Fixpoint if_loop (branches : list (AndOrList * Program)) (fuel : nat)
  : parse_m (list (AndOrList * Program) * option Program) :=
  match fuel with
  | O => throw OutOfFuel
  | S fuel =>
      let! r := peek_reserved in
      if is_word r "elif" then
        do! advance_by 1 in
        let! branch := parse_branch CElif in
        if_loop (branches ++ [branch]) fuel
      else if is_word r "else" then
        do! advance_by 1 in
        let! otherwise := inner_program ["fi"]%string in
        ret (branches, Some otherwise)
      else ret (branches, None)
  end.

Definition parse_if : parse_m Statement :=
  do! expect_reserved "if" CIf in
  let! branch := parse_branch CIf in
  let! (branches, otherwise) := walking (if_loop [branch]) in
  do! expect_reserved "fi" CIf in
  ret (If branches otherwise).

Definition parse_while (until : bool) : parse_m Statement :=
  let context := if until then CUntil else CWhile in
  do! expect_reserved (if until then "until" else "while") context in
  let! condition := inner_and_or in
  do! skip_separators in
  do! expect_reserved "do" context in
  let! body := inner_program ["done"]%string in
  do! expect_reserved "done" context in
  ret (While condition body until).

Definition parse_for_body : parse_m Program :=
  let! body := inner_program ["done"]%string in
  do! expect_reserved "done" CFor in
  ret body.

Definition parse_group : parse_m Program :=
  let! at_line := current_line in
  do! advance_by 1 in
  let! body := inner_program ["}"]%string in
  let! k := peek_kind in
  match k with
  | Some RightBrace =>
      do! advance_by 1 in
      if is_nil (statements body) then refuse at_line EmptyGroup else ret body
  | _ => refuse at_line ExpectedGroupClose
  end.

Definition parse_case_body : parse_m Program :=
  let! body := inner_program ["esac"]%string in
  let! k := peek_kind in
  match k with
  | Some DoubleSemicolon => do! advance_by 1 in ret body
  | _ =>
      let! r := peek_reserved in
      if is_word r "esac" then ret body else refuse_here ExpectedCaseClauseEnd
  end.

Definition parse_case_clause : parse_m (list Word * Program) :=
  let! patterns := parse_case_patterns in
  let! body := nested CCase parse_case_body in
  ret (patterns, body).
Lemma qspec_of_result (r : result fault A) (P : A → Prop) :
  match r with Ok x => P x | Err (Error _) => True | Err OutOfFuel => False end →
  qspec v (of_result r) P.
Proof. intros Hr l _. apply wp_result. destruct r as [x|[]]; [|done|done]. split; [apply quiet_refl|done]. Qed.

Lemma qspec_wp (m : lex A) : (∀ l, wp m (fun _ l' => quiet l l') l) → qspec v m (fun _ => True).
Proof. intros Hm l _. eapply wp_weaken; [apply Hm|]. done. Qed.

End QuietRules.

Lemma qspec_skip_char (v : Z) : qspec v skip_char (fun _ => True).
Proof. apply qspec_wp. intros l. apply quiet_skip. Qed.

Lemma qspec_next_char (v : Z) : qspec v next_char (fun _ => True).
Proof.
  apply qspec_wp. intros l. apply wp_next_char; [intros _; apply quiet_refl|].
  intros c rest E. by apply (quiet_next c).
Qed.

(** A body whose steps only read. *)
Ltac qspec_step :=
  match goal with
  | |- qspec _ (throw (lexical _ _)) _ => apply qspec_throw
  | |- qspec _ (throw (refused _ _)) _ => apply qspec_throw
  | |- qspec _ (bind (gets _) _) _ => apply (qspec_bind _ _ _ (fun _ => True)); [apply qspec_gets|intros ? _]
  | |- qspec _ (bind peek_char _) _ => apply (qspec_bind _ _ _ (fun _ => True)); [apply qspec_gets|intros ? _]
  | |- qspec _ (bind skip_char _) _ =>
      apply (qspec_bind _ _ _ (fun _ => True)); [apply qspec_skip_char|intros ? _]
  | |- qspec _ (bind next_char _) _ =>
      apply (qspec_bind _ _ _ (fun _ => True)); [apply qspec_next_char|intros ? _]
  | |- qspec _ (bind (skip_if _) _) _ =>
      apply (qspec_bind _ _ _ (fun _ => True)); [apply qspec_wp, wp_skip_if|intros ? _]
  | |- qspec _ (bind (read_while _) _) _ =>
      apply (qspec_bind _ _ _ (fun _ => True)); [apply qspec_wp, wp_read_while|intros ? _]
  end.

Section Dollar.

Context (v : Z) (Hv : 0 ≤ v).
Context (dollar : Z → Enclosure → lex (option WordPart)).
Context (Hinner : ∀ v', v < v' ≤ 63 → dollar_ok v' dollar).
Context (parse_substitution : str → Depth → Z → result fault (Program * Z)).
Context (Hsub : ∀ source d line, at_level v d →
  match parse_substitution source d line with
  | Ok r => program_ok r.1 = true
  | Err (Error _) => True
  | Err OutOfFuel => False
  end).

Lemma qspec_parameter_lexer (src : str) (at_line : Z) :
  qspec v (parameter_lexer src at_line)
    (fun l' => lex_ok l' = true ∧ ∃ v', v < v' ≤ 63 ∧ at_level v' (lexer_depth l')).
Proof.
  intros l [Hd Hb]. unfold wp, parameter_lexer, depth_parameter, MAX_PARAMETER_NESTING.
  destruct (32 <=? _) eqn:E; simpl; [done|]. dk_bool. split; [apply quiet_refl|]. split; [done|].
  exists (v + 1). unfold at_level. simpl. lia.
Qed.

Lemma index_text_shorter (d : Z) (cs : list (Z * Z)) : (length (index_text d cs).2 ≤ length cs)%nat.
Proof.
  revert d. induction cs as [|[i c] cs IH]; intros d; simpl; [lia|].
  destruct (_ && _); [simpl; lia|]. destruct (c =? newline); [simpl; lia|].
  match goal with |- context [index_text ?d' cs] => specialize (IH d'); destruct (index_text d' cs) end.
  simpl in *. lia.
Qed.

Lemma words_of_ok (ts : list Token) : forallb token_wf ts = true → forallb word_ok (words_of ts) = true.
Proof.
  induction ts as [|t ts IH]; simpl; [done|]. intros H. apply andb_prop in H as [Ht Hts].
  unfold words_of in *. simpl. unfold token_wf in Ht. destruct (kind t); simpl; auto. by rewrite Ht, IH.
Qed.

# # #

**YOUR TASK:** Retype the entries in full. Keep every line identical.

**ANSWER BOX:**
Fixpoint if_loop (branches : list (AndOrList * Program)) (fuel : nat)
  : parse_m (list (AndOrList * Program) * option Program) :=
  match fuel with
  | O => throw OutOfFuel
  | S fuel =>
      let! r := peek_reserved in
      if is_word r "elif" then
        do! advance_by 1 in
        let! branch := parse_branch CElif in
        if_loop (branches ++ [branch]) fuel
      else if is_word r "else" then
        do! advance_by 1 in
        let! otherwise := inner_program ["fi"]%string in
        ret (branches, Some otherwise)
      else ret (branches, None)
  end.

Definition parse_if : parse_m Statement :=
  do! expect_reserved "if" CIf in
  let! branch := parse_branch CIf in
  let! (branches, otherwise) := walking (if_loop [branch]) in
  do! expect_reserved "fi" CIf in
  ret (If branches otherwise).

Definition parse_while (until : bool) : parse_m Statement :=
  let context := if until then CUntil else CWhile in
  do! expect_reserved (if until then "until" else "while") context in
  let! condition := inner_and_or in
  do! skip_separators in
  do! expect_reserved "do" context in
  let! body := inner_program ["done"]%string in
  do! expect_reserved "done" context in
  ret (While condition body until).

Definition parse_for_body : parse_m Program :=
  let! body := inner_program ["done"]%string in
  do! expect_reserved "done" CFor in
  ret body.

Definition parse_group : parse_m Program :=
  let! at_line := current_line in
  do! advance_by 1 in
  let! body := inner_program ["}"]%string in
  let! k := peek_kind in
  match k with
  | Some RightBrace =>
      do! advance_by 1 in
      if is_nil (statements body) then refuse at_line EmptyGroup else ret body
  | _ => refuse at_line ExpectedGroupClose
  end.

Definition parse_case_body : parse_m Program :=
  let! body := inner_program ["esac"]%string in
  let! k := peek_kind in
  match k with
  | Some DoubleSemicolon => do! advance_by 1 in ret body
  | _ =>
      let! r := peek_reserved in
      if is_word r "esac" then ret body else refuse_here ExpectedCaseClauseEnd
  end.

Definition parse_case_clause : parse_m (list Word * Program) :=
  let! patterns := parse_case_patterns in
  let! body := nested CCase parse_case_body in
  ret (patterns, body).
Lemma qspec_of_result (r : result fault A) (P : A → Prop) :
  match r with Ok x => P x | Err (Error _) => True | Err OutOfFuel => False end →
  qspec v (of_result r) P.
Proof. intros Hr l _. apply wp_result. destruct r as [x|[]]; [|done|done]. split; [apply quiet_refl|done]. Qed.

Lemma qspec_wp (m : lex A) : (∀ l, wp m (fun _ l' => quiet l l') l) → qspec v m (fun _ => True).
Proof. intros Hm l _. eapply wp_weaken; [apply Hm|]. done. Qed.

End QuietRules.

Lemma qspec_skip_char (v : Z) : qspec v skip_char (fun _ => True).
Proof. apply qspec_wp. intros l. apply quiet_skip. Qed.

Lemma qspec_next_char (v : Z) : qspec v next_char (fun _ => True).
Proof.
  apply qspec_wp. intros l. apply wp_next_char; [intros _; apply quiet_refl|].
  intros c rest E. by apply (quiet_next c).
Qed.

(** A body whose steps only read. *)
Ltac qspec_step :=
  match goal with
  | |- qspec _ (throw (lexical _ _)) _ => apply qspec_throw
  | |- qspec _ (throw (refused _ _)) _ => apply qspec_throw
  | |- qspec _ (bind (gets _) _) _ => apply (qspec_bind _ _ _ (fun _ => True)); [apply qspec_gets|intros ? _]
  | |- qspec _ (bind peek_char _) _ => apply (qspec_bind _ _ _ (fun _ => True)); [apply qspec_gets|intros ? _]
  | |- qspec _ (bind skip_char _) _ =>
      apply (qspec_bind _ _ _ (fun _ => True)); [apply qspec_skip_char|intros ? _]
  | |- qspec _ (bind next_char _) _ =>
      apply (qspec_bind _ _ _ (fun _ => True)); [apply qspec_next_char|intros ? _]
  | |- qspec _ (bind (skip_if _) _) _ =>
      apply (qspec_bind _ _ _ (fun _ => True)); [apply qspec_wp, wp_skip_if|intros ? _]
  | |- qspec _ (bind (read_while _) _) _ =>
      apply (qspec_bind _ _ _ (fun _ => True)); [apply qspec_wp, wp_read_while|intros ? _]
  end.

Section Dollar.

Context (v : Z) (Hv : 0 ≤ v).
Context (dollar : Z → Enclosure → lex (option WordPart)).
Context (Hinner : ∀ v', v < v' ≤ 63 → dollar_ok v' dollar).
Context (parse_substitution : str → Depth → Z → result fault (Program * Z)).
Context (Hsub : ∀ source d line, at_level v d →
  match parse_substitution source d line with
  | Ok r => program_ok r.1 = true
  | Err (Error _) => True
  | Err OutOfFuel => False
  end).

Lemma qspec_parameter_lexer (src : str) (at_line : Z) :
  qspec v (parameter_lexer src at_line)
    (fun l' => lex_ok l' = true ∧ ∃ v', v < v' ≤ 63 ∧ at_level v' (lexer_depth l')).
Proof.
  intros l [Hd Hb]. unfold wp, parameter_lexer, depth_parameter, MAX_PARAMETER_NESTING.
  destruct (32 <=? _) eqn:E; simpl; [done|]. dk_bool. split; [apply quiet_refl|]. split; [done|].
  exists (v + 1). unfold at_level. simpl. lia.
Qed.

Lemma index_text_shorter (d : Z) (cs : list (Z * Z)) : (length (index_text d cs).2 ≤ length cs)%nat.
Proof.
  revert d. induction cs as [|[i c] cs IH]; intros d; simpl; [lia|].
  destruct (_ && _); [simpl; lia|]. destruct (c =? newline); [simpl; lia|].
  match goal with |- context [index_text ?d' cs] => specialize (IH d'); destruct (index_text d' cs) end.
  simpl in *. lia.
Qed.

Lemma words_of_ok (ts : list Token) : forallb token_wf ts = true → forallb word_ok (words_of ts) = true.
Proof.
  induction ts as [|t ts IH]; simpl; [done|]. intros H. apply andb_prop in H as [Ht Hts].
  unfold words_of in *. simpl. unfold token_wf in Ht. destruct (kind t); simpl; auto. by rewrite Ht, IH.
Qed.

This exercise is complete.